Segment Start: STORED DATA

Lemma decodes_table_with dv t :
  (∀ kv, kv ∈ t → decodes dv (Types_encodeFieldValue kv.2) (fv_norm kv.2)) →
  table_wf t = true →
  decodes (decodeFieldTable_with dv) (Types_encodeFieldTable t) (table_norm t).
Proof.
  intros Hdv Hwf. unfold table_wf in Hwf. cbn [fv_wf] in Hwf. rewrite !andb_true_iff in Hwf.
  destruct Hwf as [[Hwf Hs] Hsz]. pose proof (length_entries t Hwf) as Hlen.
  apply (decodes_length_prefixed (fun f => decodeFieldTable_loop dv f [])); [done | done |].
  intros fuel sub Hsub Hr Hf. apply (decodes_table_loop dv t) with (acc := []); auto.
  - intros [k v] Hin. split; [| by apply Hdv]. rewrite forallb_forall in Hwf.
    specialize (Hwf (k, v) (proj1 (list_elem_of_In _ _) Hin)).
    by apply andb_true_iff in Hwf as [?%Nat.leb_le _].
  - eapply Nat.le_lt_trans; [| exact Hf]. apply length_flat_map_ge. intros [k v].
    unfold encodeEntry. rewrite length_app, length_encodeShortString. lia.
Qed.

Lemma decodes_array_with dv a :
  (∀ v, v ∈ a → decodes dv (Types_encodeFieldValue v) (fv_norm v)) →
  fv_wf (FV_array a) = true →
  decodes (decodeFieldArray_with dv) (Types_encodeFieldArray a) (List.map fv_norm a).
Proof.
  intros Hdv Hwf. cbn [fv_wf] in Hwf. rewrite andb_true_iff in Hwf. destruct Hwf as [Hwf Hsz].
  apply (decodes_length_prefixed (fun f => decodeFieldArray_loop dv f [])); [| done |].
  - apply length_flat_map, list.Forall_forall. intros v Hv. rewrite forallb_forall in Hwf.
    apply length_encodeFieldValue, Hwf. by apply list_elem_of_In.
  - intros fuel sub Hsub Hr Hf. apply (decodes_array_loop dv a) with (acc := []); auto.
    eapply Nat.le_lt_trans; [| exact Hf].
    apply length_flat_map_ge, encodeFieldValue_nonempty.
Qed.

Context {L : EpochUtilLaws E}.

Lemma decodes_timestamp d :
  decodes Types_decodeTimestamp (Types_encodeTimestamp d) (wholeSeconds d).
Proof.
  eapply decodes_bind_end; [apply (decodes_copyInt 8) |].
  change (8 * Z.of_nat 8)%Z with 64%Z.
  rewrite swrap_small by (done || apply convertToTimeT64_range).
  rewrite convertFrom_To. apply decodes_ret.
Qed.

Lemma decodes_typed (ty : FieldType) n content v :
  decodes (decodeFieldValue_switch (decodeFieldValue_fuel n) (Some ty)) content v →
  decodes (decodeFieldValue_fuel (S n)) (writeType ty ++ content) v.
Proof.
  intros Hk. eapply decodes_bind; [apply decodes_copyUint, FieldType_byte_in |].
  by rewrite FieldType_of_byte_of.
Qed.

Lemma decodes_map {A B} (d : decoder A) (f : A → B) bs a c :
  decodes d bs a → f a = c → decodes (v <-- d ;; dret (f v)) bs c.
Proof. intros Hd <-. eapply decodes_bind_end; [exact Hd | apply decodes_ret]. Qed.

Lemma decodes_leaf v n :
  is_leaf v = true → fv_wf v = true →
  decodes (decodeFieldValue_fuel (S n)) (Types_encodeFieldValue v) (fv_norm v).
Proof.
  intros Hleaf Hwf.
  destruct v; try done; cbn [Types_encodeFieldValue fv_norm fv_wf] in *;
    [rewrite <- (app_nil_r (writeType NO_FIELD)) | ..]; apply decodes_typed;
    cbn [decodeFieldValue_switch].
  - apply decodes_ret.
  - eapply decodes_map; [apply decodes_writeBool | by destruct b].
  - eapply decodes_map; [apply decodes_copyInt | by rewrite swrap_small].
  - eapply decodes_map; [by apply (decodes_copyUint 1) | done].
  - eapply decodes_map; [apply decodes_copyInt | by rewrite swrap_small].
  - eapply decodes_map; [by apply (decodes_copyUint 2) | done].
  - eapply decodes_map; [apply decodes_copyInt | by rewrite swrap_small].
  - eapply decodes_map; [by apply (decodes_copyUint 4) | done].
  - eapply decodes_map; [apply decodes_copyInt | by rewrite swrap_small].
  - eapply decodes_map; [apply decodes_copyInt | done].
  - eapply decodes_map; [by apply (decodes_copyUint 4) | done].
  - eapply decodes_map; [by apply (decodes_copyUint 8) | done].
  - eapply decodes_map; [by apply decodes_longString | done].
  - eapply decodes_bind; [by apply (decodes_copyUint 4) |].
    eapply decodes_map; [apply decodes_byteVector | done].
  - eapply decodes_map; [apply decodes_timestamp | done].
Qed.

Lemma decodes_fieldValue_fuel v :
  fv_wf v = true → ∀ n, length (Types_encodeFieldValue v) ≤ n →
  decodes (decodeFieldValue_fuel n) (Types_encodeFieldValue v) (fv_norm v).
Proof.
  induction v as [v Hleaf | a IH | t IH] using FieldValue_nested_ind; intros Hwf n Hn;
    (destruct n as [| n];
     [exfalso; match goal with H : length (Types_encodeFieldValue ?v) ≤ 0 |- _ =>
                 pose proof (encodeFieldValue_nonempty v); lia end |]).
  - by apply decodes_leaf.
  - change (Types_encodeFieldValue (FV_array a))
      with (writeType FIELD_ARRAY ++ Types_encodeFieldArray a) in *.
    apply decodes_typed. cbn [decodeFieldValue_switch].
    eapply decodes_map; [| done]. apply decodes_array_with; [| done].
    intros v Hv. rewrite list.Forall_forall in IH. apply IH; [done | |].
    + cbn [fv_wf] in Hwf. apply andb_true_iff in Hwf as [Hwf _].
      rewrite forallb_forall in Hwf. apply Hwf. by apply list_elem_of_In.
    + pose proof (length_in_flat_map Types_encodeFieldValue a v Hv).
      unfold Types_encodeFieldArray in Hn. rewrite 2!length_app, length_writeType in Hn. lia.
  - change (Types_encodeFieldValue (FV_table t))
      with (writeType FIELD_TABLE ++ Types_encodeFieldTable t) in *.
    apply decodes_typed. cbn [decodeFieldValue_switch].
    eapply decodes_map; [| done]. apply decodes_table_with; [| done].
    intros [k v] Hv. rewrite list.Forall_forall in IH. apply (IH (k, v)); [done | |].
    + cbn [fv_wf] in Hwf. rewrite !andb_true_iff in Hwf. destruct Hwf as [[Hwf _] _].
      rewrite forallb_forall in Hwf. specialize (Hwf (k, v) (proj1 (list_elem_of_In _ _) Hv)).
      by apply andb_true_iff in Hwf as [_ ?].
    + pose proof (length_in_flat_map encodeEntry t (k, v) Hv) as Hl. unfold encodeEntry in Hl at 1.
      rewrite length_app in Hl. unfold Types_encodeFieldTable in Hn.
      rewrite 2!length_app, length_writeType in Hn. simpl. lia.
Qed.

Lemma decodes_fieldTable t :
  table_wf t = true → decodes Types_decodeFieldTable (Types_encodeFieldTable t) (table_norm t).
Proof.
  intros Hwf b rest Hb Hr. unfold Types_decodeFieldTable.
  refine (decodes_table_with _ t _ Hwf b rest Hb Hr). intros [k v] Hin.
  apply decodes_fieldValue_fuel.
  - unfold table_wf in Hwf. cbn [fv_wf] in Hwf. rewrite !andb_true_iff in Hwf.
    destruct Hwf as [[Hwf _] _]. rewrite forallb_forall in Hwf.
    specialize (Hwf (k, v) (proj1 (list_elem_of_In _ _) Hin)). by apply andb_true_iff in Hwf as [_ ?].
  - pose proof (length_in_flat_map encodeEntry t (k, v) Hin) as Hl. unfold encodeEntry in Hl at 1.
    pose proof (remaining_app_available _ _ _ Hb Hr) as Ha.
    rewrite length_app in Hl. unfold Types_encodeFieldTable in Ha. rewrite length_app in Ha.
    change (snd (k, v)) with v. lia.
Qed.

Lemma length_encodeFieldTable t :
  table_wf t = true → length (Types_encodeFieldTable t) = 4 + encodedTableSize t.
Proof.
  intros Hwf. unfold table_wf in Hwf. cbn [fv_wf] in Hwf. rewrite !andb_true_iff in Hwf.
  destruct Hwf as [[Hwf _] _]. unfold Types_encodeFieldTable, writeUint32.
  rewrite length_app, length_be_encode, length_entries by done. done.
Qed.

End FieldValueFacts.

Section FieldValueTheorems.
Context {E : EpochUtil}.

Lemma dsafe_decodeFieldTable : dsafe Types_decodeFieldTable.
Proof.
  intros b Hwf. apply (wp_decodeFieldTable_with _ (Buffer_available b)); [| done | lia].
  intros b' Hwf' Hb'. apply progresses_decodeFieldValue; [done | lia].
Qed.

Lemma dsafe_decodeFieldArray : dsafe Types_decodeFieldArray.
Proof.
  intros b Hwf. apply (wp_decodeFieldArray_with _ (Buffer_available b)); [| done | lia].
  intros b' Hwf' Hb'. apply progresses_decodeFieldValue; [done | lia].
Qed.

Lemma dsafe_decodeFieldValue : dsafe Types_decodeFieldValue.
Proof.
  intros b Hwf. eapply wp_mono; [by apply (progresses_decodeFieldValue (Buffer_available b)) |].
  done.
Qed.

(** *** Keys longer than a short string *)

(** Bytes of the keys that [encodeShortString] drops. *)
Definition key_excess (t : FieldTable) : nat :=
  list_sum (List.map (fun kv => length kv.1 - 255) t).

Lemma encodedTableSize_excess t :
  forallb (fun kv => fv_wf kv.2) t = true →
  length (List.flat_map encodeEntry t) + key_excess t = encodedTableSize t.
Proof.
  unfold key_excess, encodedTableSize.
  induction t as [| [k v] t IH]; [done |]. simpl forallb. rewrite andb_true_iff.
  intros [Hv Ht]. specialize (IH Ht). simpl in Hv.
  cbn [List.flat_map encodeEntry List.map fst] in *. unfold list_sum, encodedSize in *.
  cbn [foldr]. rewrite 2!length_app, length_encodeShortString, length_encodeFieldValue by done.
  unfold encodedSize. lia.
Qed.

(** decoding a field table never reads outside the buffer, violates no
    assertion and always returns, whatever bytes the peer sent; the read
    position only moves forward within the buffer. *)
Theorem fieldTable_decode_total (data : bytes) :
  match Types_decodeFieldTable (Buffer_of data) with
  | Ok _ b' | Err b' => extends (Buffer_of data) b'
  | Violation | OutOfFuel => False
  end.
Proof.
  pose proof (dsafe_decodeFieldTable (Buffer_of data) (Buffer_of_wf data)) as H.
  unfold wp in H. destruct (Types_decodeFieldTable (Buffer_of data)); tauto.
Qed.

(** encoding a field table whose values are in range and whose keys are
    short strings, then decoding it, yields the same table up to the documented
    normalisation (unsigned 64-bit values come back signed, timestamps in whole
    seconds), leaves the bytes after it unread, and the length computed by
    [encodedTableSize] is the number of bytes written. *)
Theorem fieldTable_roundtrip {L : EpochUtilLaws E} (t : FieldTable) (rest : bytes)
  (Hwf : table_wf t = true) :
  (∃ b', Types_decodeFieldTable (Buffer_of (Types_encodeFieldTable t ++ rest))
         = Ok (table_norm t) b' ∧ remaining b' = rest) ∧
  length (Types_encodeFieldTable t) = 4 + encodedTableSize t.
Proof.
  split; [| by apply length_encodeFieldTable].
  eexists. split.
  - apply decodes_fieldTable with (rest := rest); auto with wire. apply remaining_Buffer_of.
  - apply remaining_advance_app. apply remaining_Buffer_of.
Qed.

Segment End: STORED DATA

* PROMPT: Look above for the line with "apply decodes_fieldValue_fuel." and the line with "destruct Hwf as [[Hwf _] _]. rewrite". Retype those two lines and every line between them exactly, adding nothing.

* TASK RESULT:
  apply decodes_fieldValue_fuel.
  - unfold table_wf in Hwf. cbn [fv_wf] in Hwf. rewrite !andb_true_iff in Hwf.
    destruct Hwf as [[Hwf _] _]. rewrite forallb_forall in Hwf.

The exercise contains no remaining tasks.